I called Dr. Jho (although he always would try to pass off phone calls to his PA, who was nice, but not helpful with my issues), and he suggested we drive back. I told him that I would like to, but my pain was so extreme, I could not handle the drive. Again, he talked down to me, suggesting I could my level of pain was not possible. I mentioned the "nerve manipulation", and he shot back "I never manipulated your nerve!". I told him that his surgical team told me and my family member (seperately) that he did manipulate the nerve. He said, "I don't care what they said, I did not manipulate your nerve."
I went to my local primary care doc, a neurologist, and a couple of orthopedic surgeon. After several weeks, the pain was so bad, that I contemplated another surgery (fusion), with a local orthopedic surgeon. I resisted, since one particular surgeon told me 2 surgeries on the same area within 12 weeks was too risky. And the 2nd surgery was extremely invasive...

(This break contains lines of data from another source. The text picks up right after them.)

(* ===== verification/Corrections.v ===== *)
(** * internal/betting: adjust.go, reducewager.go and voidwager.go

    Corrections outside the normal flow of a wager: recording a settle-up and
    reversing it, cutting an accepted stake, voiding a single wager. *)
From S2P Require Import Prelude GoStrings GoTime Ledger Events Betting Placement Settlement.

(** ** adjust.go *)
Inductive AdjustmentDirection :=
  | AdjustmentPaymentReceived | AdjustmentPayoutSent | AdjustmentOther (text : string).
#[export] Instance AdjustmentDirection_eq_dec : EqDecision AdjustmentDirection.
Proof. solve_decision. Defined.

Definition AdjustmentDirection_Validate (d : AdjustmentDirection) : result unit :=
  match d with
  | AdjustmentOther _ => Err (invalidf "settlement direction %q is not supported")
  | _ => Ok ()
  end.

Record AdjustmentAccountRefs := mkAdjustmentAccountRefs {
  ADR_UserFundingAccountID : string;
  ADR_HouseClearingAccountID : string
}.

Definition AdjustmentAccountRefs_validate (r : AdjustmentAccountRefs) : result unit :=
  fail_if (is_blank (ADR_UserFundingAccountID r) || is_blank (ADR_HouseClearingAccountID r))
    (invalidf "a settlement needs both the member and house clearing accounts");;
  fail_if (bool_decide (ADR_UserFundingAccountID r = ADR_HouseClearingAccountID r))
    (invalidf "a settlement cannot post a member account against itself").

Record AdjustmentCommand := mkAdjustmentCommand {
  AC_AdjustmentID : string;
  AC_UserID : ID;
  Direction : AdjustmentDirection;
  AC_Amount : Money;
  AC_Reason : string;
  AC_Actor : ID;
  AC_Refs : AdjustmentAccountRefs;
  AC_OccurredAt : Time
}.

Definition AdjustmentSourceType : string := "settlement".
Definition AdjustmentIdempotencyKey (adjustmentID : string) : string :=
  ("settlement:" ++ adjustmentID)%string.
Definition ReversalIdempotencyKey (adjustmentID : string) : string :=
  ("settlement:" ++ adjustmentID ++ ":reversal")%string.

Definition RecordAdjustment (command : AdjustmentCommand) : result Transaction :=
  fail_if (negb (validID (AC_AdjustmentID command))) (invalidf "a settlement requires an adjustment ID");;
  fail_if (negb (validID (AC_UserID command))) (invalidf "a settlement requires the member it belongs to");;
  fail_if (negb (validID (AC_Actor command))) ErrUnauthorized;;
  AdjustmentDirection_Validate (Direction command);;
  Money_Validate (AC_Amount command);;
  fail_if (Cents (AC_Amount command) <=? 0) (invalidf "a settlement amount must be greater than zero");;
  let reason := TrimSpace (AC_Reason command) in
  fail_if (bool_decide (reason = ""%string)) ErrReasonRequired;;
  AdjustmentAccountRefs_validate (AC_Refs command);;
  fail_if (IsZero (AC_OccurredAt command)) (invalidf "a settlement requires an occurrence time");;
  memberAmount ← (if bool_decide (Direction command = AdjustmentPayoutSent)
                  then Negate (AC_Amount command) else Ok (AC_Amount command));
  houseAmount ← Negate memberAmount;
  let transaction := mkTransaction TransactionAdminAdjustment (Money_Currency (AC_Amount command))
      (AdjustmentIdempotencyKey (AC_AdjustmentID command)) (AC_Actor command)
      AdjustmentSourceType (AC_AdjustmentID command) reason ""
      [mkPosting (ADR_UserFundingAccountID (AC_Refs command)) memberAmount;
       mkPosting (ADR_HouseClearingAccountID (AC_Refs command)) houseAmount] in
  Transaction_Validate transaction;;
  Ok transaction.

(** [for _, posting := range original.Postings { ... }] *)
Fixpoint negate_postings (postings : list Posting) : result (list Posting) :=
  match postings with
  | [] => Ok []
  | posting :: rest =>
      negated ← Negate (Amount posting);
      tail ← negate_postings rest;
      Ok (mkPosting (AccountID posting) negated :: tail)
  end.

Definition ReverseAdjustment (original : Transaction) (originalTransactionID : string)
    (actor : ID) (reason : string) : result Transaction :=
  fail_if (negb (bool_decide (Tx_Type original = TransactionAdminAdjustment)))
    (invalidf "only a recorded settlement can be reversed here");;
  fail_if (negb (validID originalTransactionID)) (invalidf "a reversal requires the original transaction");;
  fail_if (negb (validID actor)) ErrUnauthorized;;
  let reason := TrimSpace reason in
  fail_if (bool_decide (reason = ""%string)) ErrReasonRequired;;
  postings ← negate_postings (Tx_Postings original);
  let reversal := mkTransaction TransactionReversal (Tx_Currency original)
      (ReversalIdempotencyKey (Tx_SourceID original)) actor AdjustmentSourceType
      (Tx_SourceID original) reason originalTransactionID postings in
  Transaction_Validate reversal;;
  Ok reversal.

(** ** voidwager.go *)
Record VoidWagerAccountRefs := mkVoidWagerAccountRefs {
  VWR_UserFundingAccountID : string;
  VWR_EscrowAccountID : string
}.

Definition VoidWagerAccountRefs_validate (r : VoidWagerAccountRefs) : result unit :=
  fail_if (is_blank (VWR_UserFundingAccountID r) || is_blank (VWR_EscrowAccountID r))
    (invalidf "voiding a wager needs the member's funding and escrow accounts");;
  fail_if (bool_decide (VWR_UserFundingAccountID r = VWR_EscrowAccountID r))
    (invalidf "funding and escrow accounts must be distinct").

Definition VoidIdempotencyKey (wagerID : ID) : string := ("wager:" ++ wagerID ++ ":void")%string.

Definition VoidWager (wager : Wager) (actor : ID) (reason : string) (refs : VoidWagerAccountRefs)
    (occurredAt : Time) : result (Wager * Transaction) :=
  Wager_Validate wager;;
  fail_if (negb (WagerState_CanTransitionTo (Wager_State wager) WagerVoided))
    (transitionErr "void wager" (WagerState_text (Wager_State wager)));;
  fail_if (negb (validID actor)) ErrUnauthorized;;
  let reason := TrimSpace reason in
  fail_if (bool_decide (reason = ""%string)) ErrReasonRequired;;
  VoidWagerAccountRefs_validate refs;;
  fail_if (IsZero occurredAt) (invalidf "voiding a wager requires an occurrence time");;
  negatedStake ← Negate (Stake wager);
  let transaction := mkTransaction TransactionWagerRefund (Money_Currency (Stake wager))
      (VoidIdempotencyKey (Wager_ID wager)) actor "wager" (Wager_ID wager) reason ""
      [mkPosting (VWR_EscrowAccountID refs) negatedStake;
       mkPosting (VWR_UserFundingAccountID refs) (Stake wager)] in
  wrap_err "build wager void transaction: %w" (Transaction_Validate transaction);;
  Ok (set_Wager_State WagerVoided wager, transaction).

(** ** reducewager.go *)
Definition ReduceIdempotencyKey (wagerID : ID) (newStakeCents : Z) : string :=
  ("wager:" ++ wagerID ++ ":reduce:" ++ sprint_d newStakeCents)%string.

(** [fmt.Sprintf("%02d", n)] for a single argument. *)
Definition sprint_02d (n : Z) : string :=
  if (0 <=? n) && (n <? 10) then ("0" ++ sprint_d n)%string else sprint_d n.

Definition stakeText (amount : Money) : string :=
  let symbol := if bool_decide (Money_Currency amount = CAD) then "CA$"%string
                else (Money_Currency amount ++ " ")%string in
  (symbol ++ sprint_d (quot64 (Cents amount) 100) ++ "." ++ sprint_02d (rem64 (Cents amount) 100))%string.

(** [wager.Stake = newStake; wager.PotentialProfit = profit] *)
Definition set_Stake (newStake profit : Money) (w : Wager) : Wager :=
  mkWager (Wager_ID w) (Wager_UserID w) (Wager_MarketID w) (Wager_SelectionID w) (Wager_Funding w)
    newStake (AcceptedOdds w) (AcceptedTerms w) profit (Wager_State w) (IdempotencyKey w)
    (PlacedBy w) (PlacedAt w).

Definition ReduceWager (wager : Wager) (newStake : Money) (actor : ID) (reason : string)
    (refs : VoidWagerAccountRefs) (occurredAt : Time) : result (Wager * Money * Transaction) :=
  Wager_Validate wager;;
  fail_if (negb (bool_decide (Wager_State wager = WagerAccepted)))
    (transitionErr "reduce wager" (WagerState_text (Wager_State wager)));;
  fail_if (negb (validID actor)) ErrUnauthorized;;
  let reason := TrimSpace reason in
  fail_if (bool_decide (reason = ""%string)) ErrReasonRequired;;
  VoidWagerAccountRefs_validate refs;;
  fail_if (IsZero occurredAt) (invalidf "reducing a wager requires an occurrence time");;
  Money_Validate newStake;;
  fail_if (negb (bool_decide (Money_Currency newStake = Money_Currency (Stake wager))))
    (invalidf "a reduced stake must stay in %s");;
  fail_if (Cents newStake <=? 0)
    (invalidf "a reduced stake must be greater than zero; void the wager to remove it entirely");;
  fail_if (Cents (Stake wager) <=? Cents newStake)
    (invalidf "a wager can only be reduced: %s is not less than the current stake %s");;
  refund ← NewMoney (wrap64 (Cents (Stake wager) - Cents newStake)) (Money_Currency (Stake wager));
  negatedRefund ← Negate refund;
  profit ← Profit (AcceptedOdds wager) newStake;
  let transaction := mkTransaction TransactionWagerRefund (Money_Currency (Stake wager))
      (ReduceIdempotencyKey (Wager_ID wager) (Cents newStake)) actor "wager" (Wager_ID wager)
      ("Stake reduced from " ++ stakeText (Stake wager) ++ " to " ++ stakeText newStake
       ++ " — " ++ reason)%string ""
      [mkPosting (VWR_EscrowAccountID refs) negatedRefund;
       mkPosting (VWR_UserFundingAccountID refs) refund] in
  wrap_err "build wager reduction transaction: %w" (Transaction_Validate transaction);;
  Ok (set_Stake newStake profit wager, refund, transaction).


(** ** Refunds out of escrow *)

(** What both refunding operations need beside the wager. *)
Record refund_inputs (actor : ID) (reason : string) (refs : VoidWagerAccountRefs) (at_ : Time) : Prop := {
  ri_actor : validID actor = true;
  ri_reason : is_blank reason = false;
  ri_accounts : is_blank (VWR_UserFundingAccountID refs) = false
                /\ is_blank (VWR_EscrowAccountID refs) = false
                /\ TrimSpace (VWR_EscrowAccountID refs) <> TrimSpace (VWR_UserFundingAccountID refs);
  ri_time : IsZero at_ = false
}.

Definition refund_postings (refs : VoidWagerAccountRefs) (cents : Z) (c : Currency) : list Posting :=
  [mkPosting (VWR_EscrowAccountID refs) (mkMoney (- cents) c);
   mkPosting (VWR_UserFundingAccountID refs) (mkMoney cents c)].

Lemma refund_postings_net refs cents c a :
  net a (refund_postings refs cents c)
  = (if bool_decide (VWR_EscrowAccountID refs = a) then - cents else 0)
    + (if bool_decide (VWR_UserFundingAccountID refs = a) then cents else 0).
Proof. unfold refund_postings. rewrite !net_cons, net_nil. cbn. lia. Qed.

Lemma refund_postings_Ok refs cents c u :
  0 < cents <= MaxInt64 -> ValidatePostings c (refund_postings refs cents c) = Ok u ->
  is_blank (VWR_UserFundingAccountID refs) = false
  /\ is_blank (VWR_EscrowAccountID refs) = false
  /\ TrimSpace (VWR_EscrowAccountID refs) <> TrimSpace (VWR_UserFundingAccountID refs).
Proof.
  intros Hc H. unfold refund_postings in H. apply ValidatePostings_Ok in H as (_ & _ & Hf & Hnd & _).
  - rewrite !Forall_cons in Hf. destruct Hf as ((Hb1 & _) & (Hb2 & _) & _).
    rewrite !fmap_cons, !NoDup_cons in Hnd. cbn in *. split_and!; [done..|]. set_solver.
  - rewrite !Forall_cons, Forall_nil. unfold int64, MinInt64, MaxInt64, posting_cents in *; cbn. lia.
Qed.

Lemma Transaction_Validate_postings t u :
  Transaction_Validate t = Ok u -> ValidatePostings (Tx_Currency t) (Tx_Postings t) = Ok ().
Proof.
  unfold Transaction_Validate. intros H. go_inv. by destruct u.
Qed.

(** A refund transaction built from usable inputs is valid. *)
Lemma refund_transaction_ok key actor sourceID reason text refs at_ cents c :
  refund_inputs actor reason refs at_ -> is_blank key = false -> is_blank sourceID = false ->
  valid_currency c = true -> 0 < cents <= MaxInt64 ->
  Transaction_Validate (mkTransaction TransactionWagerRefund c key actor "wager" sourceID text ""
    (refund_postings refs cents c)) = Ok ().
Proof.
  intros [Ha _ (Hb1 & Hb2 & Hne) _] Hk Hs Hc Hcents.
  apply Transaction_Validate_intro; try done; [by apply validID_alt|].
  exact (proj1 (ValidatePostings_transfer c _ _ cents Hc Hb2 Hb1 Hne Hcents)).
Qed.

so I declined the surgery.
I was torn about what to do. I was in alot of pain (lost 15 pounds), and could not sit or stand for very long.
At around 9 weeks, I started to a little better. I proceeded with a nerve block (which I had tried a few times prior to surgery), and that also had helped. Since I did not want to go on disability, I went back to a moderate work schedule after 10 weeks.
I had a about a 50% improvement (vs. my post surgery low point) in early summer) so I went through physical therapy for about 12 weeks. I thought this would keep the progress moving. It did not work.
Hesistantly, in the fall, I went to a chiropractor (I had tried this once before, unsuccessfully), and he immediately spotted a significant leg length discrepency. Over the next 4 mpnths, I procreeded with 1-2 chiro visits per week. Today, I am at about 75% and I believe the chiropractor (and a diagnoses only he made) are the reason for my success. I hope to get this up to about 90% on a consistent basis.
Although I know a few people have had some good experiences with Dr. Jho, mine was quite the opposite. I would encourage everyone, to think closely about any procedure that they think will help their back, based upon Dr. Jho's work on my back!!!!!